Why (most) Identity Management POCs Suck


For those unaware, POC is an acronym for "Proof of Concept", and consists of a client requesting a vendor to bring their software in to demonstrate ("prove") that their software can perform in their environment as promised ("concept"). The engagement usually lasts for a few days to a week, and typically the vendor foots the bill (if the potential deal is large enough). Most often, POCs are borne out of a conversation between a client and an industry analyst who completed a 2 hour identity management market briefing, concluding that it would be a good idea for the client to host a POC. A few vendors are selected to strut their stuff, and after reviewing which vendor did a better job, a winner is hailed and ultimately awarded the contract.
After being involved in one too many POCs, I've come to the following conclusion: IdM POCs suck. Usually. And here are a few reasons/scenarios that explain why:

1. A typical POC is just a glorified demo. So, wisdom states that if the vendor is integrating their software with your target apps, then it's not just a demo, but undeniable evidence that their software is good for you and your organization. That is both true and false. Just because software can be made to "seem" to work with your apps is not evidence that the integration is robust or production ready. Hacks are very common in POCs, and a lot of what is demo'd at the end of the POC is a lot of smoke and mirrors and doesn't prove that what was completed is production ready, or more importantly, can ever be production ready.
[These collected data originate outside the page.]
(* ===== verification/NsTree.v ===== *)
(** * NsTree: walking the tree of namespaces keeps the invariant.

    A name is found again under the component it was made with; a walk that
    creates namespaces and then fails leaves the tree as it was. *)

From S2P Require Import Prelude Memory Strings Hash Lists VarTables VarState VarRefs Namespaces Vars VarInv.
From stdpp Require Import gmap.
#[local] Open Scope Z_scope.
#[local] Open Scope res_scope.

(** ** Names *)

(** A component: not empty, without two colons. *)
Definition component (z : bytes) : Prop := z ≠ [] ∧ comp_len z = length z.

Lemma comp_len_le z : (comp_len z <= length z)%nat.
Proof. induction z as [|c z IH]; simpl; [lia|]. case_if; lia. Qed.

Lemma comp_take z : comp_len (take (comp_len z) z) = length (take (comp_len z) z).
Proof.
  induction z as [|c z IH]; [done|]. simpl. destruct ((c =? COLON) && next_is COLON z) eqn:E; [done|].
  simpl. destruct ((c =? COLON) && next_is COLON (take (comp_len z) z)) eqn:E2; [|by rewrite IH].
  apply andb_true_iff in E2 as [E2 E3]. rewrite E2 in E. cbn in E.
  destruct z as [|d z]; [discriminate E3|]. destruct (comp_len (d :: z)); [discriminate E3|].
  cbn [take next_is] in E3, E. congruence.
Qed.

Lemma last_of_drop (z : bytes) n : (n < length z)%nat → last (drop n z) = last z.
Proof.
  intros Hn. rewrite !last_lookup, length_drop, lookup_drop. f_equal. lia.
Qed.

(** A component that is not the end of the path does not end in a colon. *)
Lemma comp_last z : (comp_len z < length z)%nat → last (take (comp_len z) z) ≠ Some COLON.
Proof.
  induction z as [|c z IH]; simpl; [lia|].
  destruct ((c =? COLON) && next_is COLON z) eqn:E; [done|]. intros Hl. cbn [take].
  destruct (comp_len z) as [|k] eqn:Ek.
  - cbn. intros [= ->]. cbn in E. destruct z as [|d z]; [simpl in Hl; lia|]. cbn in Ek, E.
    case_if_in Ek; [|done]. bool_to_prop. congruence.
  - specialize (IH ltac:(lia)). destruct z as [|d z]; [simpl in Hl; lia|]. cbn [take] in *.
    rewrite last_cons. destruct (last (d :: take k z)) eqn:E1; [done|]. by apply last_None in E1.
Qed.

Lemma last_sep_none z : component z → ∀ i, last_sep z = Some i → False.
Proof.
  intros [_ H]. induction z as [|c z IH]; intros i; [done|]. simpl in *.
  case_if_in H; [done|]. destruct (last_sep z) as [j|]; [|done]. intros _. apply (IH ltac:(lia) j). done.
Qed.

Lemma last_sep_app p z : last_sep z = None → last_sep (p ++ COLON :: COLON :: z) =
  Some (length p + (if next_is COLON z then 1 else 0))%nat.
Proof.
  intros Hz. induction p as [|c p IH].
  - cbn. rewrite Hz. destruct z as [|d z]; cbn; [done|]. by destruct (d =? COLON).
  - cbn [app last_sep]. rewrite IH. cbn. f_equal. 
Qed.

Lemma back_up_stop p z : last p ≠ Some COLON → back_up (p ++ z) (length p) = length p.
Proof.
  intros Hp. destruct p as [|c p] using rev_ind; [done|]. rewrite length_app, Nat.add_1_r. cbn [back_up].
  rewrite last_snoc in Hp. rewrite <- app_assoc, app_nth2, Nat.sub_diag by lia. cbn.
  by rewrite (proj2 (Z.eqb_neq c COLON)) by congruence.
Qed.

(** The tail of a name is its last component. *)
Lemma split_full p z : component z → last p ≠ Some COLON → snd (th8SplitQualName (p ++ text "::" ++ z)) = z.
Proof.
  intros Hz Hp. unfold th8SplitQualName. change (text "::") with [COLON; COLON]. cbn [app].
  assert (Hl : last_sep z = None).
  { destruct (last_sep z) as [i|] eqn:E; [|done]. by destruct (last_sep_none z Hz i E). }
  rewrite (last_sep_app p z Hl).
  assert (Hb : back_up (p ++ COLON :: COLON :: z) (length p + (if next_is COLON z then 1 else 0)) = length p).
  { destruct (next_is COLON z); [|rewrite Nat.add_0_r; by apply back_up_stop].
    rewrite Nat.add_1_r. cbn [back_up]. rewrite app_nth2, Nat.sub_diag by lia. cbn. by apply back_up_stop. }
  rewrite Hb. cbn. rewrite drop_app_ge by lia. by replace (length p + 2 - length p)%nat with 2%nat by lia.
Qed.

Lemma nul_drop (z : bytes) n : 0 ∉ z → 0 ∉ drop n z.
Proof. intros H. rewrite <- (take_drop n z), not_elem_of_app in H. apply H. Qed.
Lemma nul_take (z : bytes) n : 0 ∉ z → 0 ∉ take n z.
Proof. intros H. rewrite <- (take_drop n z), not_elem_of_app in H. apply H. Qed.

Lemma path_drop z n : path_ok z → path_ok (drop n z).
Proof.
  intros [Hl Hz]. split; [|by apply nul_drop]. destruct (decide (n < length z)%nat); [by rewrite last_of_drop|].
  by rewrite drop_ge by lia.
Qed.

Lemma cstr_id z : 0 ∉ z → cstr z = z.
Proof.
  intros Hz. unfold cstr. apply take_ge. induction z as [|c z IH]; [done|]. apply not_elem_of_cons in Hz as [Hc Hz].
  cbn [span]. rewrite (proj2 (Z.eqb_neq c 0)) by congruence. cbn. specialize (IH Hz). lia.
Qed.

(** ** The tree *)

Section tree.
Context (sd : seeds) {I : Type} `{VE : VarEnv I}.
Implicit Types (s : interp I).

(** Nothing but the namespaces, the next address and the environment. *)
Record outside s s' : Prop := {
  o_heap : heap (mem s') = heap (mem s);
  o_next : nNext (mem s) <= nNext (mem s');
  o_frames : frames s' = frames s;
  o_saved : saved s' = saved s;
  o_glob : pGlobalNs s' = pGlobalNs s;
  o_cur : pCurrentNs s' = pCurrentNs s;
  o_pending : pPendingNs s' = pPendingNs s;
  o_depth : nEvalDepth s' = nEvalDepth s;
  o_sys : paSystemVar s' = paSystemVar s;
  o_gen : iArrayHashGeneration s' = iArrayHashGeneration s
}.

Lemma outside_refl s : outside s s.
Proof. by split. Qed.
Lemma outside_trans s1 s2 s3 : outside s1 s2 → outside s2 s3 → outside s1 s3.
Proof. intros [] []. split; [congruence|lia|congruence..]. Qed.
Lemma outside_env s i : outside s (set_env i s).
Proof. by split. Qed.

(** Namespaces are kept, with their children. *)
Definition kids_sub (nss nss' : gmap Z Th8_Namespace) : Prop :=
  ∀ a n, nss !! a = Some n → ∃ n', nss' !! a = Some n' ∧
    ∀ k d, dict (paChild n) !! k = Some d → dict (paChild n') !! k = Some d.

(** And their variables are as they were. *)
Definition tree_sub (nss nss' : gmap Z Th8_Namespace) : Prop :=
  ∀ a n, nss !! a = Some n → ∃ n', nss' !! a = Some n' ∧ nsVar n' = nsVar n ∧
    ∀ k d, dict (paChild n) !! k = Some d → dict (paChild n') !! k = Some d.

Lemma tree_sub_kids nss nss' : tree_sub nss nss' → kids_sub nss nss'.
Proof. intros H a n Ha. destruct (H a n Ha) as (n' & ? & _ & ?). eauto. Qed.

Lemma tree_sub_refl nss : tree_sub nss nss.
Proof. intros a n Ha. eauto. Qed.
Lemma tree_sub_trans nss1 nss2 nss3 : tree_sub nss1 nss2 → tree_sub nss2 nss3 → tree_sub nss1 nss3.
Proof.
  intros H1 H2 a n1 Ha. destruct (H1 a n1 Ha) as (n2 & Hn2 & E2 & K2).
  destruct (H2 a n2 Hn2) as (n3 & Hn3 & E3 & K3). exists n3. split_and!; [done|congruence|auto].
Qed.

Lemma ask_all_outside sites : ∀ s b s', ask_all sites s = (b, s') → ∃ i, s' = set_env i s.
Proof.
  induction sites as [|site sites IH]; intros s b s'; cbn [ask_all].
  - intros [= _ <-]. exists (env s). by destruct s as [[]].
  - unfold ask. destruct (var_alloc (env s) site) as [ok i]. destruct ok; [|intros [= _ <-]; eauto].
    intros E. destruct (IH _ _ _ E) as [i' ->]. exists i'. done.
Qed.

(** The state with a new child. *)
Definition child_of (pNs c : Z) (n : Th8_Namespace) (h : Th8_Hash) (zFull : bytes) (nss : gmap Z Th8_Namespace) :=
  <[pNs := set_paChild h n]> (<[c := mkNs zFull pNs (nDepth n + 1) Th8_HashNew Th8_HashNew]> nss).

Lemma child_sub pNs c n h zFull zComp nss : nss !! pNs = Some n → nss !! c = None →
  dict (paChild n) !! zComp = None → dict h = <[zComp := c]> (dict (paChild n)) →
  tree_sub nss (child_of pNs c n h zFull nss).
Proof.
  intros Hn Hc Hk Hh a m Ha. unfold child_of. destruct (decide (pNs = a)) as [<-|Hne].
  - rewrite lookup_insert_eq. eexists. split; [done|]. assert (m = n) as -> by congruence. split; [done|].
    intros k d Hd. cbn. rewrite Hh, lookup_insert_ne; [done|congruence].
  - rewrite !lookup_insert_ne by congruence. eauto.
Qed.

Lemma kids_positive nss p n k a : nss !! p = Some n → dict (paChild n) !! k = Some a → 1 <= kids [] a nss.
Proof.
  intros Hp Hk. unfold kids. rewrite (msum_delete _ nss p n Hp). unfold kid at 1. rewrite bool_decide_false by apply not_elem_of_nil.
  pose proof (count_positive a _ k Hk). pose proof (kids_nonneg [] a (delete p nss)). unfold kids in *. lia.
Qed.

Lemma child_ns_ok N pNs n c h zFull zComp nss : ns_ok sd [] N nss c → nss !! pNs = Some n → nss !! c = None →
  dict (paChild n) !! zComp = None → snd (th8SplitQualName zFull) = zComp →
  table_ok sd h → dict h = <[zComp := c]> (dict (paChild n)) →
  ns_ok sd [] N (child_of pNs c n h zFull nss) (c + 1).
Proof.
  intros H Hn Hc Hk Hz Hh Hd. pose proof (n_addr _ _ _ _ _ H pNs n Hn) as Hpa.
  destruct (table_new sd) as [_ Hnew].
  assert (Hnode : ∀ a m, child_of pNs c n h zFull nss !! a = Some m →
    (a = pNs ∧ m = set_paChild h n) ∨ (a = c ∧ m = mkNs zFull pNs (nDepth n + 1) Th8_HashNew Th8_HashNew) ∨
    (a ≠ pNs ∧ a ≠ c ∧ nss !! a = Some m)).
  { intros a m Hm. unfold child_of in Hm.
    apply lookup_insert_Some in Hm as [[<- <-]|[Hne [[<- <-]|[Hne' Ha]]%lookup_insert_Some]]; auto. }
  assert (Hkid : ∀ k d, dict h !! k = Some d → (k = zComp ∧ d = c) ∨ dict (paChild n) !! k = Some d).
  { intros k d. rewrite Hd. intros [[<- <-]|[_ ?]]%lookup_insert_Some; auto. }
  assert (Hyoung : ∀ a m k d, nss !! a = Some m → dict (paChild m) !! k = Some d → a < d ∧ d ≠ c).
  { intros a m k d Ha Hm. pose proof (nn_young _ _ _ _ (n_node _ _ _ _ _ H a m Ha) k d Hm) as Hy. split; [done|].
    intros ->. pose proof (kids_positive nss a m k c Ha Hm).
    pose proof (n_refs _ _ _ _ _ H c ltac:(lia)) as Hr. rewrite Hc, bool_decide_false in Hr by naive_solver.
    pose proof (n_pos _ _ _ _ _ H c). lia. }
  assert (Hlink : ∀ a m k d w, nss !! a = Some m → dict (paChild m) !! k = Some d →
    child_of pNs c n h zFull nss !! d = Some w → pParent w = a ∧ snd (th8SplitQualName (zName w)) = k).
  { intros a m k d w Ha Hm Hw. destruct (Hyoung a m k d Ha Hm) as [_ Hdc].
    pose proof (nn_link _ _ _ _ (n_node _ _ _ _ _ H a m Ha) k d) as Hl.
    destruct (Hnode d w Hw) as [[-> ->]|[[-> ->]|(Hd1 & Hd2 & Hd3)]]; [|done|by apply Hl].
    apply (Hl n Hm Hn). }
  split.
  - intros a m Hm. destruct (Hnode a m Hm) as [[-> ->]|[[-> ->]|(_ & _ & Ha)]]; [lia|lia|].
    pose proof (n_addr _ _ _ _ _ H a m Ha). lia.
  - intros a m Hm. destruct (Hnode a m Hm) as [[-> ->]|[[-> ->]|(Hne & Hne' & Ha)]].
    + destruct (n_node _ _ _ _ _ H pNs n Hn) as [A1 A2 A3 A4]. split; cbn; [done|done| |].
      * intros k d Hk'. destruct (Hkid k d Hk') as [[-> ->]|Hk2]; [lia|by apply (A3 k)].
      * intros k d w Hk' Hw. destruct (Hkid k d Hk') as [[-> ->]|Hk2]; [|by eapply Hlink].
        destruct (Hnode c w Hw) as [[-> ->]|[[_ ->]|(_ & Hx & _)]]; [congruence|done|done].
    + split; cbn [paChild nsVar]; [apply (table_new sd)|apply tbl_new|intros k d; rewrite Hnew; by rewrite lookup_empty..].
    + destruct (n_node _ _ _ _ _ H a m Ha) as [A1 A2 A3 A4]. split; [done..|]. intros k d w Hk' Hw. by eapply Hlink.
  - intros a Ha. pose proof (n_refs _ _ _ _ _ H a Ha) as Hr. unfold kids in *. unfold child_of.
    rewrite (msum_update _ _ pNs n) by (rewrite lookup_insert_ne; [done|lia]).
    rewrite msum_insert by done. unfold kid at 1 3 4. rewrite !bool_decide_false by apply not_elem_of_nil.
    cbn [paChild set_paChild]. rewrite Hnew, count_empty, Hd, count_insert by done.
    destruct (decide (c = a)) as [<-|Hne].
    + rewrite lookup_insert_ne, lookup_insert_eq by lia. rewrite (bool_decide_true (is_Some _ ∧ _)) by (split; [eauto|apply not_elem_of_nil]).
      rewrite Hc, bool_decide_false in Hr by naive_solver. lia.
    + rewrite (bool_decide_ext _ (is_Some (nss !! a) ∧ a ∉ [])); [lia|].
      destruct (decide (pNs = a)) as [<-|Hne']; [rewrite lookup_insert_eq, Hn; naive_solver|by rewrite !lookup_insert_ne].
  - apply H.
Qed.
2. The success of the post-POC demo is highly dependent on 2 individuals on the vendor team: the Sales Engineer (the guy who duck-taped together the POC) and the POC-demo-guy. The vendor that has the best duo typically wins the deal, which may not reflect the best software solution for your environment. A good SE can make crappy software work (with his arsenal of scripts and tricks), and a good POC-demo-guy can bedazzle almost any audience. On the other hand, a bad SE can make good software break, and a bad POC-demo-guy can put a lively audience to sleep.

3. A POC is typical technology focused. Most IdM deployments are business process centric. When decisions are made based on the number of out-of-the-box connectors or the long list of supported standards without considering how it all applies to your specific set of business processes, the wrong vendor can be selected.

Well, I'm sure there are more reasons, but I'll leave it at that for now.
But the picture isn't that bleak. There are ways around the problems above, and exciting approaches that will not only make POCs not not suck, but actually make them effective and useful...a topic for another blog entry.